Remember when football was a sport played by millions, watched by millions but didn’t cost millions? I do. I have been a Manchester United fan since the days of the Busby Babes, the late 50s to be exact. I have been through hell and high water following my team. At the top, at the bottom, in between, all over, they were MY team. I would hitch around the country with only the cost of admission in my pocket, in all weathers, sometimes to find a game called off! I have stood in the pouring rain on the Stretford End watching a mediocre performance and getting beat. But over the past decade I have become more and more disillusioned by the whole damn thing.
When United began this remarkable run of success back in the early 90s it was with a nucleus of home grown youth that took on the world and beat them all. When they bought a player it was to supplement an already successful team, not to replace it. Youth too had still managed to force its way into the team along the way. And with the likes of Arsenal chipping at our heels the motivation was always in place, it was never a one horse race, but now?

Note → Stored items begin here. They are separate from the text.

(** The invocation [c] is one the request [P] can make with the libraries
    [libs]: for some k-mer size of the request and some round of the loop
    over the libraries, its arguments are those of lines 102-114. *)
Definition scheduled (P : params) (libs : list Library) (c : call) : Prop :=
  ∃ k lib d fs,
    k ∈ make_seq (kmer_sizes P)
    ∧ lib ∈ lib_rounds P libs
    ∧ call_args c
      = args_of P libs (sanitize_thread_count (threads P)) k lib d fs.

(** The attempts that lines 96 and 99 schedule, in order: every k-mer
    size with every round of the loop over the libraries. *)
Definition jobs (ks : list kmer_size) (rounds : list (option Library))
  : list (kmer_size * option Library) :=
  flat_map (λ k, List.map (pair k) rounds) ks.

Definition plan (P : params) (libs : list Library)
  : list (kmer_size * option Library) :=
  jobs (make_seq (kmer_sizes P)) (lib_rounds P libs).

(** The invocation [c] is that of the attempt [job]: its arguments are
    those of lines 102-114 for this k-mer size and this round. *)
Definition runs_job (P : params) (libs : list Library) (nthreads : Z)
    (job : kmer_size * option Library) (c : call) : Prop :=
  ∃ d fs, call_args c = args_of P libs nthreads job.1 job.2 d fs.
(** * paper-digest: candidate selection and deduplication

    A shallow embedding of the selection pipeline of paper-digest
    ([config_loader.py], [arxiv_fetcher.py], [history_manager.py],
    [claude_runner.py] and [main.py]) and the properties its
    specification states of it.

    Conventions of the embedding:
    - a Python [str] is a [string], a sequence of 8-bit characters;
    - a Python exception is a value of [exn]; code that may raise returns
      a [result], and the methods of [HistoryManager], which also change
      the object, run in the monad [M] of state and exceptions;
    - a [dict] keyed by strings is a [gmap string _] (the order of its
      items plays no part in what the program computes from it);
    - the clocks ([datetime.now()], [datetime.now(timezone.utc)]) are
      explicit arguments, in microseconds;
    - the text form of timestamps belongs to the standard library and is
      an interface, [DatetimeLib]; the properties hold for every
      implementation of it, and [cpython] is an executable one on which
      the examples run;
    - what the program meets outside itself (the history file and its
      disk, the catalog, the summarization process) is data of the run.

    The first part holds the definitions, in the order of the source
    files; the second the properties, C1 to C10. *)

From Stdlib Require Import ZArith Ascii List Bool Lia.
From Stdlib Require String.
From stdpp Require Import gmap strings list fin_maps.

Local Open Scope Z_scope.

(* ===================================================================== *)
(** * Python values: exceptions and strings *)
(* ===================================================================== *)

Module Py.

(** The exception classes the program raises or catches. *)
Inductive exn : Type :=
| AttributeError
| KeyError
| ValueError
| TypeError
| OSError
| FileNotFoundError
| JSONDecodeError
| UnicodeDecodeError
| OverflowError
| TimeoutExpired
| OtherError.

Inductive result (A : Type) : Type :=
| Ok (a : A)
| Raise (e : exn).
Arguments Ok {A} a.
Arguments Raise {A} e.

Definition rbind {A B} (r : result A) (k : A -> result B) : result B :=
  match r with
  | Ok a => k a
  | Raise e => Raise e
  end.

Definition exn_eqb (a b : exn) : bool :=
  match a, b with
  | AttributeError, AttributeError | KeyError, KeyError
  | ValueError, ValueError | TypeError, TypeError | OSError, OSError
  | FileNotFoundError, FileNotFoundError
  | JSONDecodeError, JSONDecodeError
  | UnicodeDecodeError, UnicodeDecodeError
  | OverflowError, OverflowError
  | TimeoutExpired, TimeoutExpired | OtherError, OtherError => true
  | _, _ => false
  end.

(** [isinstance(e, cls)] along the class hierarchy: [FileNotFoundError]
    is an [OSError] (of which [IOError] is another name),
    [JSONDecodeError] and [UnicodeDecodeError] are [ValueError]s, neither
    of them the other. *)
Definition is_instance (e cls : exn) : bool :=
  exn_eqb e cls
  || match e, cls with
     | FileNotFoundError, OSError | JSONDecodeError, ValueError
     | UnicodeDecodeError, ValueError => true
     | _, _ => false
     end.

(** [try: r except (caught): handler] *)
Definition try_except {A} (r : result A) (caught : list exn)
    (handler : result A) : result A :=
  match r with
  | Ok a => Ok a
  | Raise e => if existsb (is_instance e) caught then handler else Raise e
  end.

(** ** Strings *)

Definition chr (n : nat) : string := String (ascii_of_nat n) EmptyString.
Definition dquote : string := chr 34.
Definition newline : string := chr 10.

(** [sub in s] *)
Fixpoint str_in (sub s : string) : bool :=
  String.prefix sub s
  || match s with
     | EmptyString => false
     | String _ s' => str_in sub s'
     end.

(** [sep.join(parts)] *)
Fixpoint join (sep : string) (parts : list string) : string :=
  match parts with
  | [] => EmptyString
  | [p] => p
  | p :: rest => p +:+ sep +:+ join sep rest
  end.

(** [s.split(sep)] for a non-empty [sep]: the scan goes left to right,
    [cur] is the piece being read and [skip] counts the characters of a
    separator that has been recognised and is still to be passed over. *)
Fixpoint split_aux (sep : string) (skip : nat) (cur : string) (s : string)
    : list string :=
  match s with
  | EmptyString => [cur]
  | String c s' =>
      match skip with
      | S k => split_aux sep k cur s'
      | O =>
          if String.prefix sep s
          then cur :: split_aux sep (String.length sep - 1) EmptyString s'
          else split_aux sep O (cur +:+ String c EmptyString) s'
      end
  end.

Definition split (sep s : string) : list string :=
  split_aux sep O EmptyString s.

(** [parts[-1]] of a list that [split] returned (never empty). *)
Definition last_item (parts : list string) : string :=
  List.last parts EmptyString.

(** [s.replace(old, new)] for a non-empty [old]: the pieces between the
    occurrences of [old], found left to right, joined by [new]. *)
Definition replace (old new s : string) : string :=
  join new (split old s).

(** [s.rsplit(c, 1)] for a one-character separator, as the pair
    [(s[:i], s[i+1:])] at the last index [i] of [c]; [None] when [c] does
    not occur (Python then returns [[s]]). *)
Fixpoint rsplit1 (c : ascii) (s : string) : option (string * string) :=
  match s with
  | EmptyString => None
  | String a s' =>
      match rsplit1 c s' with
      | Some (p, q) => Some (String a p, q)
      | None => if Ascii.eqb a c then Some (EmptyString, s') else None
      end
  end.

(** [s.rsplit(c, 1)[0]] *)
Definition rsplit1_head (c : ascii) (s : string) : string :=
  match rsplit1 c s with
  | Some (p, _) => p
  | None => s
  end.

(** Characters [str.strip()] removes (the ones below 128). *)
Definition is_space (a : ascii) : bool :=
  let n := nat_of_ascii a in
  ((9 <=? n) && (n <=? 13) || (28 <=? n) && (n <=? 32))%nat.

Fixpoint lstrip (s : string) : string :=
  match s with
  | EmptyString => EmptyString
  | String a s' => if is_space a then lstrip s' else s
  end.

Fixpoint rstrip (s : string) : string :=
  match s with
  | EmptyString => EmptyString
  | String a s' =>
      match rstrip s' with
      | EmptyString => if is_space a then EmptyString else String a EmptyString
      | t => String a t
      end
  end.

Definition strip (s : string) : string := rstrip (lstrip s).

(** Python truthiness of a string and of a list. *)
Definition truthy_str (s : string) : bool :=
  match s with EmptyString => false | _ => true end.
Definition truthy_list {A} (l : list A) : bool :=
  match l with [] => false | _ => true end.

End Py.
Export Py.

(* ===================================================================== *)
(** * arxiv_fetcher.py: Paper *)
(* ===================================================================== *)

Module Entry.
(** A feedparser entry, as far as [Paper.from_entry] reads it.  A field
    that is [None] is absent from the entry. *)
Record t : Type := mk {
  id : option string;
  title : option string;
  summary : option string;
  authors : list (option string);   (* author.get("name") per author *)
  tags : list (option string);      (* tag.get("term") per tag *)
  published : option string;
  updated : option string
}.
End Entry.

Record Paper : Type := mkPaper {
  arxiv_id : string;
  title : string;
  authors : list string;
  abstract : string;
  categories : list string;
  published : string;
  updated : string;
  arxiv_url : string;
  pdf_url : string
}.

(** [d.get(key, "")] *)
Definition get_or_empty (o : option string) : string := default EmptyString o.

(** The identifier of [Paper.from_entry]: the text after ["/abs/"], cut at
    its last ['v'] when it has one. *)
Definition normalize_id (entry_id : string) : string :=
  let arxiv_id := last_item (split "/abs/" entry_id) in
  if str_in "v" arxiv_id then rsplit1_head "v"%char arxiv_id else arxiv_id.

Definition from_entry (entry : Entry.t) : result Paper :=
  match Entry.id entry with
  | None => Raise AttributeError
  | Some entry_id =>
      Ok {| arxiv_id := normalize_id entry_id;
            title := strip (replace newline " " (get_or_empty (Entry.title entry)));
            authors := map get_or_empty (Entry.authors entry);
            abstract := strip (replace newline " " (get_or_empty (Entry.summary entry)));
            categories := map get_or_empty (Entry.tags entry);
            published := get_or_empty (Entry.published entry);
            updated := get_or_empty (Entry.updated entry);
            arxiv_url := entry_id;
            pdf_url := replace "/abs/" "/pdf/" entry_id +:+ ".pdf" |}
  end.
(** * Incorporation filing processor (entity_filer.filing_processors.incorporation_filing)

    A shallow embedding of the queue consumer that applies an incorporation
    filing to the business registry: the corporate-number client
    [get_next_corp_num], the aggregate builder [update_business_info], the
    affiliation reconciler [update_affiliation], the name-reservation consumer
    [consume_nr] and the orchestrator [process].

    Python values are modelled by [json]; exceptions by [exc]; a statement
    that may raise by [res]; code that talks to the outside world by the
    monad [M], which threads the remote services' state and the trace of the
    calls issued, and keeps both when an exception is raised. *)

From Stdlib Require Import ZArith List String Ascii Bool Lia.
Import ListNotations.
Local Open Scope string_scope.
Local Open Scope Z_scope.
Set Warnings "-register-all".

(** ** Python values *)

(** The values a decoded JSON document is made of.  Objects are association
    lists in insertion order, as Python dicts are; numbers are integers
    (fractional numbers do not occur in the payloads of this processor). *)
Inductive json : Type :=
| JNull
| JBool (b : bool)
| JNum (n : Z)
| JStr (s : string)
| JArr (items : list json)
| JObj (fields : list (string * json)).

(** The exception classes the processor raises or meets. [ConnectionError]
    stands for [requests.exceptions.ConnectionError] and its subclasses,
    [OtherException] for any other subclass of [Exception]. *)
Inductive exc : Type :=
| QueueException (msg : string)
| KeyError (key : string)
| TypeError
| AttributeError
| ValueError
| ConnectionError
| OtherException (name : string).

Inductive res (A : Type) : Type :=
| Ok (a : A)
| Raise (e : exc).
Arguments Ok {A} a.
Arguments Raise {A} e.

Definition is_KeyError (e : exc) : bool :=
  match e with KeyError _ => true | _ => false end.

Definition is_ConnectionError (e : exc) : bool :=
  match e with ConnectionError => true | _ => false end.

Module Py.

(** Truth value of a Python object: [None], [False], [0], [''], [[]] and
    [{}] are falsy. *)
Definition truthy (v : json) : bool :=
  match v with
  | JNull => false
  | JBool b => b
  | JNum n => negb (n =? 0)
  | JStr s => negb (String.eqb s "")
  | JArr l => match l with [] => false | _ => true end
  | JObj kvs => match kvs with [] => false | _ => true end
  end.

Definition truthy_str (s : option string) : bool :=
  match s with
  | None => false
  | Some s => negb (String.eqb s "")
  end.

Fixpoint lookup (k : string) (kvs : list (string * json)) : option json :=
  match kvs with
  | [] => None
  | (k', v) :: rest => if String.eqb k k' then Some v else lookup k rest
  end.

(** [d[k] = v] on a dict: an existing key keeps its place. *)
Fixpoint store (k : string) (v : json) (kvs : list (string * json))
  : list (string * json) :=
  match kvs with
  | [] => [(k, v)]
  | (k', v') :: rest =>
      if String.eqb k k' then (k, v) :: rest else (k', v') :: store k v rest
  end.

(** [v[k]] with a string key. *)
Definition getitem (v : json) (k : string) : res json :=
  match v with
  | JObj kvs => match lookup k kvs with
                | Some x => Ok x
                | None => Raise (KeyError k)
                end
  | _ => Raise TypeError
  end.

(** [v[k] = x] with a string key; the updated container is returned. *)
Definition setitem (v : json) (k : string) (x : json) : res json :=
  match v with
  | JObj kvs => Ok (JObj (store k x kvs))
  | _ => Raise TypeError
  end.

(** [v.get(k)] and [v.get(k, None)]. *)
Definition get (v : json) (k : string) : res json :=
  match v with
  | JObj kvs => match lookup k kvs with
                | Some x => Ok x
                | None => Ok JNull
                end
  | _ => Raise AttributeError
  end.

(** [v.items()]. *)
Definition items (v : json) : res (list (string * json)) :=
  match v with
  | JObj kvs => Ok kvs
  | _ => Raise AttributeError
  end.

Fixpoint chars (s : string) : list json :=
  match s with
  | EmptyString => []
  | String c s' => JStr (String c EmptyString) :: chars s'
  end.

(** The elements [for x in v] runs over. *)
Definition iter (v : json) : res (list json) :=
  match v with
  | JArr l => Ok l
  | JObj kvs => Ok (map (fun kv => JStr (fst kv)) kvs)
  | JStr s => Ok (chars s)
  | _ => Raise TypeError
  end.

(** [copy.deepcopy]: values are immutable trees here, so the copy is the
    value itself; what matters is that later stores go to the copy. *)
Definition deepcopy (v : json) : json := v.

(** [s[2:]]. *)
Definition drop2 (s : string) : string :=
  match s with
  | String _ (String _ rest) => rest
  | _ => ""
  end.

(** *** Decimal rendering of integers *)

Definition digit_char (d : Z) : ascii := ascii_of_nat (48 + Z.to_nat d).

Fixpoint digits_aux (fuel : nat) (n : Z) (acc : string) : string :=
  match fuel with
  | O => acc
  | S fuel' =>
      let acc' := String (digit_char (n mod 10)) acc in
      if n / 10 =? 0 then acc' else digits_aux fuel' (n / 10) acc'
  end.

(** Decimal digits of a natural number, without leading zeros. *)
Definition digits (n : Z) : string :=
  digits_aux (S (Z.to_nat (Z.log2 n))) n "".

(** [str(n)] for an [int]. *)
Definition str_int (n : Z) : string :=
  if n <? 0 then "-" ++ digits (- n) else digits n.

Fixpoint zeros (k : nat) : string :=
  match k with
  | O => ""
  | S k' => String "0" (zeros k')
  end.

Definition zfill (width : nat) (s : string) : string :=
  zeros (width - String.length s) ++ s.

(** [f'{n:07d}']: sign-aware zero padding to a width of 7 characters. *)
Definition format_07d (n : Z) : string :=
  if n <? 0 then "-" ++ zfill 6 (digits (- n)) else zfill 7 (digits n).

(** Reading a string of decimal digits back. *)
Definition digit_val (c : ascii) : Z := Z.of_nat (nat_of_ascii c) - 48.

Definition is_digit (c : ascii) : bool :=
  (0 <=? digit_val c) && (digit_val c <=? 9).

Fixpoint value_acc (acc : Z) (s : string) : Z :=
  match s with
  | EmptyString => acc
  | String c s' => value_acc (10 * acc + digit_val c) s'
  end.

Definition value (s : string) : Z := value_acc 0 s.

Fixpoint all_digits (s : string) : bool :=
  match s with
  | EmptyString => true
  | String c s' => is_digit c && all_digits s'
  end.

End Py.

(** ** The outside world

    Everything the processor reaches over the network or through the ORM is
    a service whose answers the processor does not control.  A service call
    takes the world to a new world and either returns or raises. *)

(** What [requests.post] and [requests.patch] return: [body] is what
    [resp.json()] evaluates to (it raises [ValueError] on a body that is not
    JSON). *)
Record Response : Type := mkResponse {
  status_code : Z;
  body : res json
}.

(** A [RegistrationBootstrap] row. *)
Record Bootstrap : Type := mkBootstrap {
  bs_account : json;
  bs_identifier : json
}.

(** HTTPStatus.OK and HTTPStatus.CREATED. *)
Definition HTTP_OK : Z := 200.
Definition HTTP_CREATED : Z := 201.

(** The texts handed to [sentry_sdk.capture_message]; each constructor is
    one f-string of the source with the values it interpolates. *)
Inductive sentry_message : Type :=
| UnableToAffiliate (business_identifier : option string) (filing_id : Z)
| AffiliationError (filing_id : Z) (err : exc)
| ConsumeNRError (filing_id : Z).

(** The calls the processor issues, in the order it issues them. *)
Inductive event : Type :=
| EvPost (url : string)
| EvLogError (msg : string)
| EvFindBootstrap (temp_reg : option string)
| EvCreateAffiliation (account business_registration business_name
                       corp_type_code : json)
| EvDeleteAffiliation (account business_registration : json)
| EvGetBearerToken
| EvPatch (url authorization : string) (data : json)
| EvSentry (m : sentry_message).

Definition is_outbound (e : event) : bool :=
  match e with
  | EvPost _ | EvCreateAffiliation _ _ _ _ | EvDeleteAffiliation _ _
  | EvGetBearerToken | EvPatch _ _ _ => true
  | EvLogError _ | EvFindBootstrap _ | EvSentry _ => false
  end.

Definition is_delete (e : event) : bool :=
  match e with EvDeleteAffiliation _ _ => true | _ => false end.

Definition is_sentry (e : event) : bool :=
  match e with EvSentry _ => true | _ => false end.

You can go to Tesco or another supermarket and almost buy a complete team off the shelf and win with it, its called big money, big business. First of all Blackburn, they had a chairman who had millions to spend and he did, he started paying players salaries way beyond their ability. But this attracted the greedy, the so called big star who came not for the honour of the team but the fatness of their wallet. This beat United to the title once, but never regained that impetus and soon fell down the rankings, the Chairman left then the big players left to wallets anew.
Then we had a Russian mafiosi take over Chelsea, or Chelski as they became known. He too had billions he could not spend quick enough and bought whole teams in order to challenge the likes of Arsenal and United, Liverpool and others. They won the title two years in a row with players who also came for mega salaries to play but only for money offered, salaries again went way beyond their abilities.
Now, here were are in 2012, at the end of a long hard season, with Manchester City being the latest to buy success. Two years ago they were cannon fodder, going nowhere fast. Then some arab with oil money dripping out of his dress, bought the club and bought whole teams. They are now on the verge of buying their first title in 44 years, with players of dubious integrity like Tevez and Ballotelli who are brats of major proportions. Tevez ran away like a spoiled child crying to his mommy that they wouldn’t sell him to someone offering EVEN MORE! And Ballotelli, brought at major expense from tantrum Italia to tantrum Manchester. These two will be members of a title buying team (I refuse to say they won anything!). What is UK football coming too? Manchester City’s manager has not had to work to build a team, to watch them grow and mature. He wakes up in the morning, picks eleven players and then dozes off for another couple of hours.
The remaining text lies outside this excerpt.